Le double jeu de Facebook au sujet du chiffrement

ANALYSE. Des milliers d’employés de Facebook ont eu accès aux mots de passe non chiffrés de 200 à 600 millions d’utilisateurs. Ce nouveau scandale interroge sur la volonté affichée du réseau social de mieux protéger leurs informations sur WhatsApp, Messenger et Instagram

Un scandale. Un de plus, diront certains utilisateurs de Facebook, fatigués de l’accumulation des affaires entachant la réputation du réseau social. Un de plus, certes, mais un scandale majeur. Jeudi en fin d’après-midi, Facebook admettait avoir stocké en clair – donc sans qu’ils soient chiffrés – les mots de passe de centaines de millions d’utilisateurs. Cette énième atteinte à leur vie privée n’est pas anodine. Elle survient alors que la société dirigée par Mark Zuckerberg vient d’annoncer une avancée massive vers… un chiffrement total de toutes ses communications.

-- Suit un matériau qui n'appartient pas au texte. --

Lemma tokenize_runs ctx body w0 :
  runs (fun w => untaken w /\ w = w0) (tokenize' ctx body)
    (fun a w => exists r m v, vr_id r = tr_token_vault_id a.2 /\ holds (jc_workspace_id ctx) m r /\ known r w /\
       apply_redaction (tq_text body) (tokenize_scan w0 body) TokenVault_default ∅
       = Some (tr_tokenized_text a.2, v, m))
    (fun _ => True).
Proof using All.
  eapply runs_bind; [apply result_runs|]. intros u. eapply (runs_bind _ _ _ (fun o w => untaken w /\
    ml_detections o = ml_detections (scanned w0 (tq_text body)))).
  { intros w [[Hu ->] _]. unfold detect, scanned. destruct (detect_if_available _ _ _ _) as [o cl].
    split; [|done]. apply stable_bump. by apply (sees_state (f := tl_vault)). }
  intros o. apply runs_pure. intros Ho.
  eapply runs_bind; [apply keeps_runs, keeps_numbered, _|]. intros rid.
  eapply runs_bind; [apply keeps_runs, (keeps_enforce tl_vault _)|]. intros l. rewrite Ho.
  eapply runs_bind; [apply result_runs|]. intros [[out v] m]. apply runs_pure. intros Ha.
  apply or_panic_Ok in Ha. eapply (runs_bind _ _ _ drawn).
  { intros w Hw. exists (aw_calls w). split_and!; [done|cbn; lia|]. intros r j Hr Hj. by apply Hw. }
  intros id. eapply runs_bind; [apply vault_insert_runs|]. intros r w (He & Hh & Hk).
  exists r, m, v. cbn. by split_and!.
Qed.

(** Reading back an entry that is known. *)
Lemma detokenize_known r ctx text w m ws :
  known r w -> holds ws m r ->
  (detokenize ctx {| dq_token_vault_id := vr_id r; dq_text := text |} w).1 =
  match tx_failure (aw_calls w) with
  | Some e => Err e
  | None =>
      if (ws =? jc_workspace_id ctx)%N && (now_at (aw_calls w) <? vr_expires_at r)%Z then
        match kms_open (S (aw_calls w)) (vr_ciphertext r) with
        | inr e => Err (Internal ($"vault decrypt: " ++ e))
        | inl _ => Ok (restore_content text {| entries := m |})
        end
      else Err (entry_not_found (vr_id r))
  end.
Proof using All.
  intros [Hs Hu _] (Hws & _ & k & Hk). unfold detokenize, vault_get, mbind, AdmM_bind, transaction.
  destruct (tx_failure _); [done|].
  destruct (List.find _ _) as [r'|] eqn:Hf.
  - apply find_elem in Hf as [Hin Hl]. unfold live_entry in Hl. cbn [dq_token_vault_id] in Hl. assert (r' = r) as -> by (apply Hu; [done|lia]).
    replace ((ws =? jc_workspace_id ctx)%N && _) with true by (subst ws; lia).
    unfold vault_unseal, numbered, mbind, AdmM_bind. cbn -[kms_open restore_content].
    destruct (kms_open _ _) as [q|e] eqn:Ho; [|done]. rewrite (kms_law _ _ _ _ _ Hk Ho), map_of_to_json. cbn.
    f_equal. unfold restore_content. f_equal.
    destruct (foldl _ _ _) as [es] eqn:He. f_equal. rewrite <- (rebuild_vault m), He. done.
  - destruct Hs as [Hs|Hs]; [|by replace (now_at _ <? _)%Z with false by lia; rewrite andb_false_r].
    eapply find_none in Hf; [|by apply list_elem_of_In]. unfold live_entry in Hf. cbn [dq_token_vault_id] in Hf. subst ws.
    by replace ((vr_workspace_id r =? _)%N && _) with false by lia.
Qed.

(** C28: What tokenize took out comes back, to its workspace and in time only.
    For a text without an opening double brace, whose detections carry the
    text they claim and have ASCII class names without braces, fewer than 2^32
    of them, and as long as identifiers are drawn once and never for an entry
    already stored, the clock does not run back, and the KMS opens a
    ciphertext to nothing but what was sealed: whatever requests of any workspace, administrative changes and purges come
    between, detokenizing the tokenized text gives the original to the same
    workspace for 24 hours after the entry was made, or the failure of the
    database or of the KMS; another workspace, or one that comes later, is
    told that there is no such entry. *)
Theorem tokens_come_back ctx body w h resp w1 cs ctx' :
  untaken w -> restorable (tq_text body) (merge_detections (detect_content (tq_text body))
                                            (ml_detections (scanned w (tq_text body)))) ->
  tokenize' ctx body w = (Ok (h, resp), w1) ->
  let w2 := run_tools cs w1 in
  exists created ciphertext,
  (detokenize ctx' {| dq_token_vault_id := tr_token_vault_id resp; dq_text := tr_tokenized_text resp |} w2).1 =
  match tx_failure (aw_calls w2) with
  | Some e => Err e
  | None =>
      if (jc_workspace_id ctx =? jc_workspace_id ctx')%N
         && (now_at (aw_calls w2) <? created + 24 * 3600 * 1000000)%Z then
        match kms_open (S (aw_calls w2)) ciphertext with
        | inr e => Err (Internal ($"vault decrypt: " ++ e))
        | inl _ => Ok (tq_text body)
        end
      else Err (entry_not_found (tr_token_vault_id resp))
  end.
Proof using All.
  intros Hu Hr Ht w2. pose proof (tokenize_runs ctx body w w (conj Hu eq_refl)) as Hp. rewrite Ht in Hp.
  destruct Hp as (r & m & v & He & Hh & Hk & Ha). cbn [snd] in He, Ha. rewrite <- He.
  exists (vr_created_at r), (vr_ciphertext r).
  rewrite (detokenize_known r _ _ w2 m (jc_workspace_id ctx)); [|by apply run_tools_known|done].
  pose proof Hh as (_ & -> & _). change VAULT_TTL with (24 * 3600 * 1000000)%Z.
  pose proof (apply_redaction_map _ _ _ _ _ Ha) as ->. destruct v as [es]. cbn [entries].
  apply (restorable_filter _ (label_allowed ((fun labels : list str => to_uppercase <$> labels) <$> tq_entity_labels body)))
    in Hr as (Hat & Hho & Hcl & Hle).
  by rewrite (redact_restore _ _ _ _ _ _ _ Hat Hho Hcl empty_keys_ok Hle Ha).
Qed.
End tokens.

(** ** Coverage *)

(** What the [k]-th call finds missing of a text. *)
Definition loss_at (k : nat) (w : World) (text : str) : option CoverageLoss :=
  CoverageLoss_from_coverage
    (ml_coverage (detect_if_available (tl_sidecar (aw_state w)) (scan_now k) (scan_chunks k) text).1).

(** The policy the [k]-th call reads: a failed read counts as block. *)
Definition policy_at (k : nat) (ws : Uuid) (w : World) : SidecarUnavailablePolicy :=
  match tx_failure k with
  | Some _ => Block
  | None => default (policy_from_db sidecar_unavailable_default) (policy_from_db <$> tl_policies (aw_state w) !! ws)
  end.

(** What became of a loss of coverage: refused, with nothing stored and one
    alert, or told in the header of the answer and alerted. *)
Definition told {A} (rid : RequestId) (ws : Uuid) (loss : option CoverageLoss)
    (policy : SidecarUnavailablePolicy) (w : World) (out : result (Answer A) * World) : Prop :=
  match loss, policy with
  | Some l, Block =>
      out.1 = Err coverage_unavailable /\
      tl_vault (aw_state out.2) = tl_vault (aw_state w) /\ tl_stash (aw_state out.2) = tl_stash (aw_state w) /\
      aw_sent out.2 = aw_sent w ++ [CoverageLost rid ws (CoverageLoss_as_str l) $"block"]
  | _, _ =>
      match out with
      | (Ok (header, _), w') =>
          header = CoverageLoss_as_str <$> loss /\
          match loss with
          | Some l => CoverageLost rid ws (CoverageLoss_as_str l) $"degrade_with_alert" ∈ aw_sent w'
          | None => True
          end
      | _ => True
      end
  end.

#[local] Instance alerted_sees (a : ToolAlert) : Sees (fun _ => tt) (fun w : World => a ∈ aw_sent w).
Proof.
  split; [split; [by intros w Hw|]|by intros w t _ Hw]. intros w l Hw. cbn. apply elem_of_app. by left.
Qed.

#[local] Instance anything_sees : Sees (fun _ => tt) (fun _ : World => True).
Proof. by repeat split. Qed.

(** The rest of a route says in the header what it was given. *)
Definition says {A} (k : option CoverageLoss -> Adm (Answer A)) : Prop := forall l (P : World -> Prop),
  Sees (fun _ => tt) P -> runs P (k l) (fun a w => a.1 = CoverageLoss_as_str <$> l /\ P w) (fun _ => True).
(** Whatever the tables hold, a destination in the report is a name of the
    workspace's own catalogue or the fixed bucket; over rows the writer left -
    whatever the server did to it - every class in it is a word compiled into
    the gateway, and every class of the summary has its label in Russian and
    in Uzbek. *)
Theorem report_speaks_fixed_words `{SqlOrder} now wh catalogue ctx from to d r d' :
  get_leak_report now wh catalogue ctx from to d = (Ok r, d') ->
  (forall b, b ∈ lr_by_model r -> mb_model b = UNREGISTERED_MODEL \/ (jc_workspace_id ctx, mb_model b) ∈ catalogue)
  /\ ((forall n, written (wh n)) ->
      (forall b, b ∈ lr_by_class r -> vocabulary (cl_entity_class b)
        /\ exists ru uz, lr_labels r !! $"ru" ≫= (.!! cl_entity_class b) = Some ru
             /\ lr_labels r !! $"uz" ≫= (.!! cl_entity_class b) = Some uz /\ ru <> uz)
      /\ (forall m b, m ∈ lr_by_model r -> b ∈ mb_by_class m -> vocabulary (cl_entity_class b))
      /\ (forall a b, a ∈ lr_by_actor r -> b ∈ ab_by_class a -> vocabulary (cl_entity_class b))).
Proof.
  intros [_ _ _ (Hws & Ht & Hc & Hm & Ha & Hl)]%report_made. split.
  - rewrite Hm. unfold model_breakdowns. intros b ([m classes] & -> & Hk)%list_elem_of_fmap. cbn.
    apply btree_iter_elem in Hk. cbn in Hk. rewrite fold_models_lookup in Hk. case_decide as Hin; [|done].
    apply list_elem_of_fmap in Hin as (x & -> & _). unfold bound_model.
    destruct (bool_decide_reflect (x.1.1 = UNREGISTERED_MODEL)); [by left|]. cbn.
    case_bool_decide as Hreg; [right|by left]. unfold names_of in Hreg.
    apply elem_of_list_to_set, list_elem_of_fmap in Hreg as ([w k] & -> & [<- Hn]%list_elem_of_filter). done.
  - intros Hw. assert (Hv : forall n r', r' ∈ scoped_counts (jc_workspace_id ctx) (from * DAY) ((to + 1) * DAY) (wh n) ->
      vocabulary (dc_entity_class r')).
    { intros n r' Hr'%scoped_sub. by eapply written_vocabulary. }
    split_and!.
    + intros b Hb. assert (vocabulary (cl_entity_class b)) as Hvb.
      { rewrite Hc in Hb. eapply class_entries_vocabulary; [apply (Hv 2)|done]. }
      split; [done|]. rewrite Hl, !labels_lookup by auto.
      rewrite !(decide_True (P := cl_entity_class b ∈ _)) by by apply list_elem_of_fmap_2.
      pose proof vocabulary_labelled as Hlab. rewrite Forall_forall in Hlab. destruct (Hlab _ Hvb) as (ru & uz & -> & ? & _).
      exists ru, uz. split_and!; [reflexivity..|done].
    + intros m b Hin Hb. rewrite Hm in Hin. unfold model_breakdowns in Hin.
      apply list_elem_of_fmap in Hin as ([m' classes] & -> & Hk%btree_iter_elem). cbn in Hk, Hb.
      rewrite fold_models_lookup in Hk. case_decide; [|done]. injection Hk as <-.
      apply list_elem_of_fmap in Hb as ([c n] & -> & Hcn%btree_iter_elem). cbn in *.
      rewrite class_map_lookup in Hcn. case_decide as Hin; [|done]. clear Hcn.
      apply list_elem_of_fmap in Hin as (x & -> & [_ Hx]%list_elem_of_filter).
      apply (list_elem_of_fmap_2 fst), (answer_key (fun r => (dc_model r, dc_entity_class r))) in Hx.
      apply list_elem_of_fmap in Hx as (r' & -> & Hr'). by apply (Hv 3).
    + intros a b Hin Hb. rewrite Ha in Hin. unfold actor_breakdowns in Hin.
      apply list_elem_of_fmap in Hin as ([k l] & -> & Hk%btree_iter_elem). cbn in Hk, Hb.
      rewrite fold_actors_lookup in Hk. case_decide; [|done]. injection Hk as <-. unfold actor_rows in Hb.
      apply list_elem_of_fmap in Hb as (x & -> & [_ Hx]%list_elem_of_filter). cbn.
      unfold actor_query in Hx. apply list_elem_of_join in Hx as (g & Hx & Hg). rewrite any_order_perm in Hg.
      rewrite grouped_tally in Hg. apply tally_elem in Hg as (a' & _ & ->).
      rewrite grouped_tally in Hx. apply tally_elem in Hx as (c & (r' & -> & [_ Hr']%list_elem_of_filter)%list_elem_of_fmap & ->).
      cbn. by apply (Hv 4).
Qed.

(** ** Whom the report depends on *)

(** The rows of one workspace. *)
Definition own_rows (ws : Uuid) (w : Warehouse) : list CountRow * list RequestEventRow :=
  (filter (fun r => dc_workspace_id r = ws) (wh_counts w), filter (fun r => Analytics.rr_workspace_id r = ws) (wh_events w)).
Definition own_models (ws : Uuid) (catalogue : Catalogue) : Catalogue := filter (fun x => x.1 = ws) catalogue.

Lemma filter_own {A} (P Q : A -> Prop) `{forall x, Decision (P x)} `{forall x, Decision (Q x)} (l : list A) :
  (forall x, P x -> Q x) -> filter P l = filter P (filter Q l).
Proof. intros HPQ. rewrite list_filter_filter. apply filter_ext. intros x _. split; [by auto|by intros [? _]]. Qed.

Lemma scoped_own ws s u w w' : own_rows ws w = own_rows ws w' ->
  scoped_counts ws s u w = scoped_counts ws s u w' /\ scoped_events ws s u w = scoped_events ws s u w'.
Proof.
  intros [= Hc He]. unfold scoped_counts, scoped_events. split.
  - rewrite (filter_own _ (fun r => dc_workspace_id r = ws) (wh_counts w)), (filter_own _ (fun r => dc_workspace_id r = ws) (wh_counts w')), Hc; [done|..];
      unfold in_scope; intros r Hr; destruct (bool_decide_reflect (dc_workspace_id r = ws)); [done..|by destruct Hr].
  - rewrite (filter_own _ (fun r => Analytics.rr_workspace_id r = ws) (wh_events w)), (filter_own _ (fun r => Analytics.rr_workspace_id r = ws) (wh_events w')), He; [done|..];
      unfold in_scope; intros r Hr; destruct (bool_decide_reflect (Analytics.rr_workspace_id r = ws)); [done..|by destruct Hr].
Qed.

Jeudi, via un communiqué – presque ironiquement – intitulé «Garder les mots de passe de manière sûre», Facebook admettait que «certains mots de passe d’utilisateurs étaient stockés dans un format lisible dans nos systèmes de stockage de données internes.» Ils n’étaient donc pas chiffrés et étaient accessibles aux employés. Selon Brian Krebs, l’expert en sécurité indépendant qui avait révélé l’affaire quelques heures auparavant, «plus de 20 000» collaborateurs disposaient de ces accès, parfois depuis 2012. Au total, les mots de passe de 200 à 600 millions d’utilisateurs étaient ainsi librement accessibles au sein de la société.